> **Problem to work on**
Could each entry be returned exactly as it appears?

> **Source records**
__________________________________________________

(* ===== verification/PropertyData.v ===== *)
(** * Property data in canonical and wire byte order

    Model of [src/src/server/property_data.cpp]. The server stores the units
    of a property in little-endian (canonical) order and converts them to the
    byte order of the client that reads them. *)
From S2P Require Import Prelude Wire.

(** The [while (reader.remaining() != 0)] loop; every iteration that goes on
    consumes two or four bytes, so the data length is enough fuel. *)
Fixpoint canonical_loop (fuel : nat) (format : Z) (reader : WireReader)
    (canonical : list Z) : run (option (list Z)) :=
  if remaining reader =? 0 then finished (Some canonical) else
  match fuel with
  | O => out_of_fuel
  | S fuel =>
      if format =? 16 then
        match read_u16 reader with
        | (None, _) => finished None
        | (Some value, reader) =>
            canonical_loop fuel format reader
              (canonical ++ [u8 value; u8 (Z.shiftr value 8)])
        end
      else
        match read_u32 reader with
        | (None, _) => finished None
        | (Some value, reader) =>
            canonical_loop fuel format reader
              (canonical ++ map (fun shift => u8 (Z.shiftr value shift)) (ascending_shifts 32))
        end
  end.

Definition canonical_property_data (data : list Z) (format : Z) (order : ByteOrder)
    : run (option (list Z)) :=
  if format =? 8 then finished (Some data)
  else canonical_loop (length data) format (reader_of data order) [].

(** [data[i]]. *)
Definition at_ (data : list Z) (i : Z) : Z := default 0 (data !! Z.to_nat i).

(** [value |= data[offset + index] << (index * 8)] for [index] 0 to 3. *)
Definition load_canonical_u32 (data : list Z) (offset : Z) : Z :=
  foldl (fun value index =>
           Z.lor value (u32 (Z.shiftl (at_ data (offset + index)) (index * 8))))
    0 [0; 1; 2; 3].

Fixpoint wire_loop (fuel : nat) (format unit : Z) (data : list Z) (offset : Z)
    (w : WireWriter) : run WireWriter :=
  if offset <? zlen data then
    match fuel with
    | O => out_of_fuel
    | S fuel =>
        let w' :=
          if format =? 16 then
            write_u16 (Z.lor (at_ data offset) (Z.shiftl (at_ data (offset + 1)) 8)) w
          else write_u32 (load_canonical_u32 data offset) w in
        wire_loop fuel format unit data (offset + unit) w'
    end
  else finished w.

__________________________________________________

> **Exercise response**
(* ===== verification/PropertyData.v ===== *)
(** * Property data in canonical and wire byte order

    Model of [src/src/server/property_data.cpp]. The server stores the units
    of a property in little-endian (canonical) order and converts them to the
    byte order of the client that reads them. *)
From S2P Require Import Prelude Wire.

(** The [while (reader.remaining() != 0)] loop; every iteration that goes on
    consumes two or four bytes, so the data length is enough fuel. *)
Fixpoint canonical_loop (fuel : nat) (format : Z) (reader : WireReader)
    (canonical : list Z) : run (option (list Z)) :=
  if remaining reader =? 0 then finished (Some canonical) else
  match fuel with
  | O => out_of_fuel
  | S fuel =>
      if format =? 16 then
        match read_u16 reader with
        | (None, _) => finished None
        | (Some value, reader) =>
            canonical_loop fuel format reader
              (canonical ++ [u8 value; u8 (Z.shiftr value 8)])
        end
      else
        match read_u32 reader with
        | (None, _) => finished None
        | (Some value, reader) =>
            canonical_loop fuel format reader
              (canonical ++ map (fun shift => u8 (Z.shiftr value shift)) (ascending_shifts 32))
        end
  end.

Definition canonical_property_data (data : list Z) (format : Z) (order : ByteOrder)
    : run (option (list Z)) :=
  if format =? 8 then finished (Some data)
  else canonical_loop (length data) format (reader_of data order) [].

(** [data[i]]. *)
Definition at_ (data : list Z) (i : Z) : Z := default 0 (data !! Z.to_nat i).

(** [value |= data[offset + index] << (index * 8)] for [index] 0 to 3. *)
Definition load_canonical_u32 (data : list Z) (offset : Z) : Z :=
  foldl (fun value index =>
           Z.lor value (u32 (Z.shiftl (at_ data (offset + index)) (index * 8))))
    0 [0; 1; 2; 3].

Fixpoint wire_loop (fuel : nat) (format unit : Z) (data : list Z) (offset : Z)
    (w : WireWriter) : run WireWriter :=
  if offset <? zlen data then
    match fuel with
    | O => out_of_fuel
    | S fuel =>
        let w' :=
          if format =? 16 then
            write_u16 (Z.lor (at_ data offset) (Z.shiftl (at_ data (offset + 1)) 8)) w
          else write_u32 (load_canonical_u32 data offset) w in
        wire_loop fuel format unit data (offset + unit) w'
    end
  else finished w.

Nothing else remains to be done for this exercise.